Three Noels - Jean-Francois Dandrieu - Marie-Claire Alain
My teacher Ken Benshoof once suggested that jazz musicians don't habitually play in keys so much as from them. Something like that is going on here, but the operative notion might be described as a nested metrical/phraseological norm, teasingly suggested precisely in order not to quite comfortably settle into.

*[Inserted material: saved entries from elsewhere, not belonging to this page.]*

Lemma issue_certificate_cleanup_witness :
  exists w',
    issue_certificate sample_cfg env_delete_raises "www.example.com" false empty_world
      = (Ok true, w') /\
    last (calls w') = Some (CDeleteDomainRecord "9001") /\
    last (logs w') = Some (INFO, MsgIssueSucceeded).
Proof.
  assert (H1 : issue_command sample_cfg env_delete_raises "www.example.com" false empty_world
               = (Ok ["/root/.acme.sh/acme.sh"; "--issue"; "--dns"; "-d"; "www.example.com";
                      manual_mode_flag],
                  snd (issue_command sample_cfg env_delete_raises "www.example.com" false
                         empty_world)))
    by (vm_compute; reflexivity).
  destruct (issue_certificate_cleanup sample_cfg env_delete_raises
              "www.example.com" false empty_world _ _
              {| returncode := 0; stdout := challenge_output; stderr := EmptyString |}
              "abc123" "9001"
              (snd (add_dns_txt_record env_delete_raises "www.example.com" "abc123"
                      (challenge_read
                         (snd (issue_command sample_cfg env_delete_raises "www.example.com"
                                 false empty_world))
                         ["/root/.acme.sh/acme.sh"; "--issue"; "--dns"; "-d";
                          "www.example.com"; manual_mode_flag] "abc123")))
              {| returncode := 0; stdout := "Cert success."; stderr := EmptyString |}
              H1 eq_refl eq_refl ltac:(discriminate) ltac:(vm_compute; reflexivity)
              ltac:(discriminate) ltac:(vm_compute; reflexivity))
    as (w' & Hissue & Hcalls).
  exists w'. split; [exact Hissue|]. split.
  - rewrite Hcalls.
    change [CRun (renew_command sample_cfg env_delete_raises "www.example.com");
            CDeleteDomainRecord "9001"]
      with ([CRun (renew_command sample_cfg env_delete_raises "www.example.com")]
            ++ [CDeleteDomainRecord "9001"]).
    rewrite app_assoc. apply last_snoc.
  - assert (Hw : w' = snd (issue_certificate sample_cfg env_delete_raises "www.example.com"
                             false empty_world)) by (rewrite Hissue; reflexivity).
    rewrite Hw. vm_compute. reflexivity.
Defined.

(** ** The upload *)

(** X14.  When [upload_cert_to_qiniu] returns true, it has read the chain
    and the key from the directory [get_certificate_paths] chose, read the
    clock, posted the key as [pri] and the chain as [ca] under the name of
    the domain and the time stamp, and put the HTTPS configuration of the
    domain with the [certID] of the answer to the post (be it absent), in
    this order and nothing else; and both requests were answered with the
    status 200. *)
Theorem upload_cert_to_qiniu_success cfg env d w w' :
  upload_cert_to_qiniu cfg env d w = (Ok true, w') ->
  exists paths w1 cert_content key_content now cert_id,
    get_certificate_paths cfg env d (logged w INFO MsgUploadStart) = (Ok paths, w1) /\
    env_read_file env (calls w1) (path_cert paths) = Ok cert_content /\
    env_read_file env (calls w1 ++ [CReadFile (path_cert paths)]) (path_key paths)
      = Ok key_content /\
    calls w' = calls w1 ++
      [CReadFile (path_cert paths); CReadFile (path_key paths); CNow;
       CPostSslCert sslcert_url (qiniu_token env sslcert_url)
         (d +:+ "_" +:+ compact_stamp now) d key_content cert_content;
       CPutHttpsConf (httpsconf_url d) (qiniu_token env (httpsconf_url d)) cert_id
         (default false (force_https cfg))] /\
    (exists h response,
       env_post env h sslcert_url (qiniu_token env sslcert_url)
         (d +:+ "_" +:+ compact_stamp now) d key_content cert_content = Ok response /\
       status_code response = 200%Z /\ json_certID response = Ok cert_id) /\
    (exists h response,
       env_put env h (httpsconf_url d) (qiniu_token env (httpsconf_url d)) cert_id
         (default false (force_https cfg)) = Ok response /\
       status_code response = 200%Z).
Proof.
  intros H. unfold upload_cert_to_qiniu in H. rewrite bind_log in H.
  unfold bind at 1 in H.
  destruct (never_raises_get_certificate_paths cfg env d (logged w INFO MsgUploadStart))
    as (paths & w1 & Hpaths).
  rewrite Hpaths in H. exists paths, w1.
  unfold bind at 1 in H. rewrite try_except_run in H. unfold read_file in H.
  rewrite bind_extern in H.
  destruct (env_read_file env (calls w1) (path_cert paths)) as [cert_content|e] eqn:Hcert;
    [|cbv beta iota in H; rewrite bind_log in H; discriminate H].
  rewrite bind_extern in H. cbn [calls called] in H.
  destruct (env_read_file env (calls w1 ++ _) (path_key paths)) as [key_content|e] eqn:Hkey;
    [|cbv beta iota in H; rewrite bind_log in H; discriminate H].
  rewrite bind_log in H. cbn [ret] in H. cbv beta iota in H.
  rewrite try_except_run in H. unfold datetime_now in H.
  rewrite bind_extern, bind_extern in H. cbn [calls called logged] in H.
  match type of H with
  | context [env_post env ?h ?u ?t ?n ?c ?k ?ca] =>
      destruct (env_post env h u t n c k ca) as [response|e] eqn:Hpost;
        [|cbv beta iota in H; rewrite bind_log in H; discriminate H]
  end.
  destruct (status_code response =? 200)%Z eqn:Hstatus;
    [|rewrite bind_log in H; discriminate H].
  rewrite bind_lift in H.
  destruct (json_certID response) as [cert_id|e] eqn:Hid;
    [|cbv beta iota in H; rewrite bind_log in H; discriminate H].
  rewrite bind_log in H. unfold update_cdn_ssl_config in H.
  rewrite bind_log, try_except_run, bind_extern in H. cbn [calls called logged] in H.
  match type of H with
  | context [env_put env ?h ?u ?t ?c ?f] =>
      destruct (env_put env h u t c f) as [response2|e] eqn:Hput;
        [|cbv beta iota in H; rewrite bind_log in H; discriminate H]
  end.
  destruct (status_code response2 =? 200)%Z eqn:Hstatus2;
    rewrite bind_log in H; [|discriminate H].
  injection H as <-.
  exists cert_content, key_content,
    (PyDatetime.naive
       (env_now env ((calls w1 ++ [CReadFile (path_cert paths)])
                     ++ [CReadFile (path_key paths)]))), cert_id.
  split; [exact Hpaths|]. split; [reflexivity|]. split; [reflexivity|].
  split; [cbn [calls called logged]; rewrite <- !app_assoc; reflexivity|].
  split.
  - eexists _, response. split; [exact Hpost|]. split; [apply Z.eqb_eq; exact Hstatus|exact Hid].
  - eexists _, response2. split; [exact Hput|apply Z.eqb_eq; exact Hstatus2].
Qed.

Lemma upload_cert_to_qiniu_success_witness :
  exists paths w1 cert_content key_content now cert_id,
    get_certificate_paths sample_cfg env_artifacts "www.example.com"
      (logged empty_world INFO MsgUploadStart) = (Ok paths, w1) /\
    calls (snd (upload_cert_to_qiniu sample_cfg env_artifacts "www.example.com" empty_world))
    = calls w1 ++
      [CReadFile (path_cert paths); CReadFile (path_key paths); CNow;
       CPostSslCert sslcert_url (qiniu_token env_artifacts sslcert_url)
         ("www.example.com" +:+ "_" +:+ compact_stamp now) "www.example.com"
         key_content cert_content;
       CPutHttpsConf (httpsconf_url "www.example.com")
         (qiniu_token env_artifacts (httpsconf_url "www.example.com")) cert_id
         (default false (force_https sample_cfg))].
Proof.
  destruct (upload_cert_to_qiniu_success sample_cfg env_artifacts "www.example.com"
              empty_world
              (snd (upload_cert_to_qiniu sample_cfg env_artifacts "www.example.com"
                      empty_world))
              ltac:(vm_compute; reflexivity))
    as (paths & w1 & cert_content & key_content & now & cert_id & Hp & _ & _ & Hcalls & _).
  exists paths, w1, cert_content, key_content, now, cert_id.
  split; [exact Hp|exact Hcalls].
Defined.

Suite in G minor - Sylvius Leopold Weiss - Lutz Kirchhof
I kept thinking of how this music would come across played on a keyboard rather than a lute. The primary distinction would be the relative loss of presence of the body of the performer. The modern keyboard, be it harpsichord, fortepiano, or piano, is designed in part to be transparent, to vanish with its operator as an object in the room, so as to allow an unmediated musical experience. In that sense it is designed with a systemic lack of candor. Of course it mostly fails at this, and often it is the dynamic subtleties of failure that provide the human scale with which we can wrestle with the musical experience. But the lute is a much older animal and these intricate contrapuntal musics don't set upon it with quite the same hard-wired ease. Here the performer is an inescapable bodily presence, tooth and claw.
Mass in G Major - Schubert - Atlanta Symphony Orchestra & Choruses, Robert Shaw
Transcends by expanding within.
September 25, 2013
Love Songs and Ballads of Stephen Foster - The New York Vocal Arts Ensemble
The Chicken - Rosco Gordon (from Sun Records Definitive Hits)
A salacious come-on so baldly disguised as to be more blatant than if it were straight out.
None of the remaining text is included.